Nuggets: Original Artyfacts from the First Psychedelic Era is a compilation album of American psychedelic and garage rock singles released in the mid-to-late 1960s. It was assembled by Lenny Kaye, who at the time was a writer and clerk at the Village Oldies record shop in New York. He would later become the lead guitarist for the Patti Smith Group. Kaye worked on Nuggets under the supervision of Jac Holzman, founder of Elektra Records. Kaye initially conceived the project as series of approximately eight individual LP installments, each focusing on US geographical regions, but Elektra convinced him that one 2-disc LP would be a more commercially viable format. The resulting double album was released on LP by Elektra in 1972 with liner notes by Kaye that contained one of the first uses of the term "punk rock". It was reissued with a new cover design by Sire Records in 1976. In the 1980s Rhino Records issued Nuggets in a series of fifteen installments, and in 1998 as a 4-cd box set.
Jon Savage, in his history of the UK punk rock scene, England's Dreaming, cites Nuggets as a major influence on punk bands and includes it in his essential punk discography, alongside Iggy and the Stooges' Raw Power and The Velvet Underground's "White Light/White Heat".
Many other compilation albums took their cue from Nuggets, including the Pebbles, Rubble - 20 volumes of mainly UK 1960s-era psychedelia released in the 1980s - and Back From the Grave series.

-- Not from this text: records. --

Definition runq_pop_locked {E} (s : sched E) : option Z * sched E :=
  match find_index (fun h => bool_decide (is_Some h)) (g_runq_head s) with
  | None => (None, s)
  | Some pri =>
      match aget (g_runq_head s) pri with
      | None => (None, s)
      | Some k =>
          let next := rq_next (proc s k) in
          let s := s <| g_runq_head := aset pri next (g_runq_head s) |> in
          let s := match next with
                   | None => s <| g_runq_tail := aset pri None (g_runq_tail s) |>
                   | Some n => upd n (fun p => p <| prev_queue := None |>) s
                   end in
          (Some k, upd k (fun p => p <| rq_next := None |> <| next_queue := None |>
                                     <| prev_queue := None |>) s)
      end
  end.

(** The walk of [runq_remove_locked]: [prev] trails [cur] along [rq_next].  The fuel bounds the
    length of a queue: a queue holds each of the 256 slots at most once. *)
Fixpoint runq_remove_walk {E} (fuel : nat) (target pri : Z) (prev cur : option Z) (s : sched E) : sched E :=
  match fuel, cur with
  | S fuel', Some c =>
      if c =? target then
        let next := rq_next (proc s c) in
        let s := match prev with
                 | Some p => upd p (fun q => q <| rq_next := next |>) s
                 | None => s <| g_runq_head := aset pri next (g_runq_head s) |>
                 end in
        let s := if bool_decide (aget (g_runq_tail s) pri = Some c)
                 then s <| g_runq_tail := aset pri prev (g_runq_tail s) |> else s in
        let s := match next with
                 | Some n => upd n (fun q => q <| prev_queue := prev |>) s
                 | None => s
                 end in
        let s := match prev with
                 | Some p => upd p (fun q => q <| next_queue := next |>) s
                 | None => s
                 end in
        upd c (fun q => q <| rq_next := None |> <| next_queue := None |> <| prev_queue := None |>) s
      else runq_remove_walk fuel' target pri cur (rq_next (proc s c)) s
  | _, _ => s
  end.

Definition runq_remove_locked {E} (target : Z) (s : sched E) : sched E :=
  let pri := queue_of (priority (proc s target)) in
  runq_remove_walk (Z.to_nat PROCESS_MAX_COUNT + 1) target pri None (aget (g_runq_head s) pri) s.

(** ** Children *)

Definition parent_link_child_locked {E} (par child : Z) (s : sched E) : sched E :=
  let s := upd child (fun c => c <| parent_next_child := children_head (proc s par) |>) s in
  let s := upd par (fun p => p <| children_head := Some child |>) s in
  let s := upd child (fun c => c <| parent := Some par |>) s in
  if child_count (proc s par) <? PROCESS_MAX_CHILDREN
  then upd par (fun p => p <| children := aset (child_count p) (Some child) (children p) |>
                           <| child_count := child_count p + 1 |>) s
  else s.

(** The list walk of [parent_unlink_child_locked]. *)
Fixpoint unlink_walk {E} (fuel : nat) (par child : Z) (prev cur : option Z) (s : sched E) : sched E :=
  match fuel, cur with
  | S fuel', Some c =>
      if c =? child then
        let next := parent_next_child (proc s c) in
        let s := match prev with
                 | Some p => upd p (fun q => q <| parent_next_child := next |>) s
                 | None => upd par (fun q => q <| children_head := next |>) s
                 end in
        upd child (fun q => q <| parent_next_child := None |> <| parent := None |>) s
      else unlink_walk fuel' par child cur (parent_next_child (proc s c)) s
  | _, _ => s
  end.

(** The array part: the entries after the child move down by one. *)
Definition remove_child_entry (child : Z) (p : process) : process :=
  match find_index (fun c => bool_decide (c = Some child)) (take (Z.to_nat (child_count p)) (children p)) with
  | None => p
  | Some idx =>
      let cs := for_up (Z.to_nat (child_count p - (idx + 1))) (idx + 1)
                  (fun j cs => aset (j - 1) (aget cs j) cs) (children p) in
      let p := p <| children := cs |> <| child_count := child_count p - 1 |> in
      p <| children := aset (child_count p) None (children p) |>
  end.

Definition parent_unlink_child_locked {E} (par child : Z) (s : sched E) : sched E :=
  let s := unlink_walk (Z.to_nat PROCESS_MAX_COUNT + 1) par child None (children_head (proc s par)) s in
  upd par (remove_child_entry child) s.

(** The parent of a dying process becomes ready if it was blocked. *)
Definition wake_parent_if_waiting_locked {E} (child : Z) (s : sched E) : sched E :=
  if ppid (proc s child) =? 0 then s else
  match find_by_pid_locked (i32 (ppid (proc s child))) s with
  | None => s
  | Some par =>
      if bool_decide (state (proc s par) = PROCESS_BLOCKED)
      then runq_push_locked par (upd par (set_state PROCESS_READY THREAD_READY) s)
      else s
  end.

Definition process_stack_top_aligned (p : process) : Z :=
  if kernel_stack p =? 0 then 0
  else Z.land (u64 (kernel_stack p + PROCESS_STACK_SIZE)) (u64 (Z.lnot 0xF)).

(** [sp[i] = v] for a 64-bit stack slot at a virtual address of the direct map. *)
Definition write_qword (va v : Z) (m : machine) : machine :=
  m <| m_mem := <[vmm_virt_to_phys m va := v]> (m_mem m) |>.
Definition read_qword (m : machine) (va : Z) : Z := default 0 (m_mem m !! vmm_virt_to_phys m va).

Section process.
Context {E : Type} `{ProcessEnv E}.
(** The address of the assembly entry stub [process_entry_resume]. *)
Variable process_entry_resume : Z.

Definition on_machine (f : machine -> machine) (s : sched E) : sched E :=
  s <| s_env := env_put_machine (f (env_machine (s_env s))) (s_env s) |>.

(** Run a cleanup hook on slot [k]. *)
Definition on_proc (f : process -> E -> process * E) (k : Z) (s : sched E) : sched E :=
  let '(p, e) := f (proc s k) (s_env s) in set_proc k p (s <| s_env := e |>).

Definition space_destroy (p : process) (e : E) : process * E :=
  let '(sp, m) := vm_space_destroy (env_machine e) (p_vm_space p) in
  (p <| p_vm_space := sp |>, env_put_machine m e).

Definition free_process_resources_locked (k : Z) (s : sched E) : sched E :=
  let s := s <| s_env := gui_cleanup (i32 (pid (proc s k))) (s_env s) |> in
  let s := on_proc vfs_cleanup k s in
  let s := on_proc shm_cleanup k s in
  let s := on_proc space_destroy k s in
  let p := proc s k in
  if kernel_stack p =? 0 then s else
  let s := if kernel_stack_from_pmm p then
             if kernel_stack_phys p =? 0 then s
             else on_machine (fun m => m <| m_pmm := pmm_free_pages (m_pmm m) (kernel_stack_phys p)
                                                       PROCESS_STACK_PAGES |>) s
           else s <| s_env := kfree_env (kernel_stack p) (s_env s) |> in
  upd k (fun p => p <| kernel_stack := 0 |> <| kernel_stack_phys := 0 |>
                    <| kernel_stack_from_pmm := false |>) s.

Definition reset_process_slot_locked (k : Z) (s : sched E) : sched E :=
  let s := free_process_resources_locked k s in
  upd k (fun p => p <| used := false |> <| state := PROCESS_DEAD |> <| shm_attachment_count := 0 |>
                    <| rq_next := None |> <| next_queue := None |> <| prev_queue := None |>
                    <| parent := None |> <| child_count := 0 |> <| children_head := None |>
                    <| parent_next_child := None |>) s.

(** ** Kernel stacks *)

(** [top] of the initial context of a stack. *)
Definition context_top (stack : Z) : Z :=
  u64 (Z.land (u64 (stack + PROCESS_STACK_SIZE)) (u64 (Z.lnot 0xF)) - PROCESS_CONTEXT_TOP_BIAS).
Definition context_sp (stack : Z) : Z := u64 (context_top stack - 8 * PROCESS_CONTEXT_IRET_INDEX).

(** The stores of [setup_initial_context_locked]. *)
Definition write_context (sp top : Z) (m : machine) : machine :=
  let slot i := u64 (sp + 8 * i) in
  let m := for_up 15 0 (fun i m => write_qword (slot i) 0 m) m in
  let m := write_qword (slot 15) 0 m in
  let m := write_qword (slot 16) process_entry_resume m in
  let m := write_qword (slot 17) X64_GDT_KERNEL_CS m in
  let m := write_qword (slot 18) 0x202 m in
  let m := write_qword (slot 19) top m in
  let m := write_qword (slot 20) X64_GDT_KERNEL_DS m in
  for_up (Z.to_nat PROCESS_CONTEXT_GUARD_QWORDS) 0
    (fun i m => write_qword (slot (PROCESS_CONTEXT_TOTAL_QWORDS + i)) 0 m) m.

Definition setup_initial_context_locked (k : Z) (s : sched E) : Z * sched E :=
  let p := proc s k in
  if kernel_stack p =? 0 then (-1, s) else
  let top := context_top (kernel_stack p) in
  let sp := context_sp (kernel_stack p) in
  let s := on_machine (write_context sp top) s in
  (0, upd k (fun p => p <| kernel_rsp := sp |>
                        <| main_thread := main_thread p <| th_kernel_rsp := sp |>
                                                        <| th_kernel_stack := kernel_stack p |> |>) s).

(** The frame at [kernel_rsp] is one [iretq] can return through. *)
Definition context_valid (m : machine) (p : process) : bool :=
  let low := kernel_stack p in
  let high := u64 (low + PROCESS_STACK_SIZE) in
  let ctx i := read_qword m (u64 (kernel_rsp p + 8 * i)) in
  negb ((kernel_rsp p <? low) || (u64 (high - PROCESS_CONTEXT_TOTAL_QWORDS * 8) <? kernel_rsp p))
  && negb (negb (ctx 17 =? X64_GDT_KERNEL_CS) || (ctx 16 =? 0) || (ctx 19 <? low)
           || (u64 (high - 8) <? ctx 19) || negb (ctx 20 =? X64_GDT_KERNEL_DS)).

Definition validate_or_repair_context_locked (k : Z) (s : sched E) : Z * sched E :=
  let p := proc s k in
  if kernel_stack p =? 0 then (-1, s) else
  if context_valid (env_machine (s_env s)) p then (0, s) else
  setup_initial_context_locked k (s <| g_ctx_warned := true |>).

Definition alloc_process_stack_locked (k : Z) (s : sched E) : Z * sched E :=
  let m := env_machine (s_env s) in
  let '(stack_phys, pm) := pmm_alloc_pages (m_pmm m) PROCESS_STACK_PAGES in
  let s := on_machine (fun m => m <| m_pmm := pm |>) s in
  if stack_phys =? 0 then (-1, s) else
  let stack_virt := u64 (vmm_phys_to_virt m stack_phys) in
  if stack_virt =? 0 then (-1, s) else
  (0, upd k (fun p => p <| kernel_stack := stack_virt |> <| kernel_stack_phys := stack_phys |>
                        <| kernel_stack_from_pmm := true |>
                        <| main_thread := main_thread p <| th_kernel_stack := stack_virt |> |>) s).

Nuggets spawned an entire cottage industry of small record labels dedicated to unearthing and releasing obscure but worthy garage and psychedelic rock music from the 1960s.

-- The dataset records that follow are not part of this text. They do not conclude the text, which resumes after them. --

Lemma head_delete (l : list Z) i c :
  l !! i = Some c ->
  head (delete i l) = match before l i with Some _ => head l | None => l !! S i end.
Proof.
  destruct l as [|x l]; [done|]. destruct i as [|i]; simpl.
  - intros _. by destruct l.
  - destruct i as [|i]; simpl; [done|]. intros Hi. apply lookup_lt_Some in Hi.
    destruct (l !! i) eqn:El; [done|]. apply lookup_ge_None in El. lia.
Qed.

Lemma last_delete (l : list Z) i c :
  NoDup l -> l !! i = Some c ->
  last (delete i l) = if decide (last l = Some c) then before l i else last l.
Proof.
  intros Hnd Hi. pose proof (lookup_lt_Some _ _ _ Hi).
  rewrite !last_lookup, length_delete by done. case_decide as D.
  - assert (i = pred (length l)) as -> by (by apply (NoDup_lookup l _ _ c)).
    destruct (length l) as [|[|n]] eqn:El; simpl; [lia| |].
    + apply lookup_ge_None. rewrite length_delete, El by done. simpl. lia.
    + replace (n - 0)%nat with n by lia. apply list_lookup_delete_lt. lia.
  - assert (i <> pred (length l)) by (intros ->; done).
    rewrite list_lookup_delete_ge by lia. f_equal. lia.
Qed.

Definition upd_opt (o : option Z) (f : process -> process) s : sched E :=
  match o with Some k => upd k f s | None => s end.

(** The found branch of [runq_remove_walk]. *)
Definition unlink_at (pri c : Z) (prev : option Z) s : sched E :=
  let next := rq_next (proc s c) in
  let s := match prev with
           | Some p => upd p (fun q => q <| rq_next := next |>) s
           | None => s <| g_runq_head := aset pri next (g_runq_head s) |>
           end in
  let s := if bool_decide (aget (g_runq_tail s) pri = Some c)
           then s <| g_runq_tail := aset pri prev (g_runq_tail s) |> else s in
  let s := upd_opt next (fun q => q <| prev_queue := prev |>) s in
  let s := upd_opt prev (fun q => q <| next_queue := next |>) s in
  upd c (fun q => q <| rq_next := None |> <| next_queue := None |> <| prev_queue := None |>) s.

In 1998 Rhino brought the original LP to CD, reproducing the original song sequence and liner notes. However, rather than releasing a single-disc release of the original LP, Rhino put the original disc in a box set with three other discs, an extra 91 songs in total that were not on the original LP. Contrary to popular belief, many of the songs were American Top 40 hits: more than a third of the original Nuggets would fall into that category, while Rhino's expanded set featured such smash hits as "Incense and Peppermints" by Strawberry Alarm Clock (#1), "Louie, Louie" by the Kingsmen (#2), "Wooly Bully" by Sam the Sham and the Pharaohs (#2), "Little Bit o' Soul" by the Music Explosion (#2), and "Time Won't Let Me" by the Outsiders (#5).

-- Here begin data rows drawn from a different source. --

Lemma inv_pop s Q r s' :
  sched_inv None s Q -> runq_pop_locked s = (r, s') ->
  match r with
  | None => s' = s /\ forall p, slot_ok p -> Q p = []
  | Some k => exists pri l, best_queue Q pri /\ Q pri = k :: l /\ slot_ok k /\ ready s k /\ links_step s s'
                /\ sched_inv (Some k) s' (with_queue Q pri l)
  end.
Proof.
  intros I Hr. pose proof (si_q _ _ _ I) as W. pose proof (runq_pop_queues s Q r s' W Hr) as Hp.
  destruct r as [k|]; [|done]. destruct Hp as (pri & l & Hb & HQ & W' & L). exists pri, l.
  destruct Hb as (Hpri & Hne & Hlt).
  assert (k ∈ Q pri) as Hin by (rewrite HQ; constructor).
  destruct (q_member _ _ W pri k Hpri Hin) as [Hk Hkq].
  destruct (proj1 (si_ready _ _ _ I k Hk) (ex_intro _ pri (conj Hpri Hin))) as [Hrk _].
  pose proof (q_nodup _ _ W pri Hpri) as Hnd. rewrite HQ in Hnd. apply NoDup_cons in Hnd as [Hkl _].
  do 5 (split; [done|]). apply (inv_links None (Some k) s _ Q); [done|done|exact W'| |done].
  intros j Hj. rewrite queued_with_queue by done. pose proof (si_ready _ _ _ I j Hj) as Hq. split.
  - intros Hor. assert (queued Q j /\ j <> k) as [Hqj Hne'].
    { destruct Hor as [Hl|(p & Hp & Hd & Hl)].
      - split; [exists pri; split; [done|]; rewrite HQ; by constructor|by intros ->].
      - split; [by exists p|]. intros ->. destruct (q_member _ _ W p k Hp Hl). congruence. }
    split; [by apply Hq|congruence].
  - intros [Hrj Hne']. assert (queued Q j) as (p & Hp & Hl) by (by apply Hq).
    destruct (decide (p = pri)) as [->|]; [left|right; eauto]. rewrite HQ in Hl.
    apply elem_of_cons in Hl as [->|]; done.
Qed.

"Louie, Louie", "Laugh, Laugh", "Farmer John", "Psycho", "The Witch", and The Gestures' "Run, Run, Run" fall outside the set's stated time frame of 1965–1968; "Louie, Louie" having been released in 1963 and the rest in 1964.
In Europe in 2006 Rhino released a remastered version of the album featuring the original 1972 tracklist on a single compact disc in a miniaturized replica of the original gatefold sleeve. However, unlike the original album the tracks were presented using their mono mixes. In 2012 the album was again remastered, this time directly from the same tapes as the original 1972 release, featuring mono and stereo mixes. Available in double LP and digital formats, this version included updated release notes from Kaye and Jac Holzman.
In 2003, the album was ranked number 196 on Rolling Stone's list of the 500 greatest albums of all time.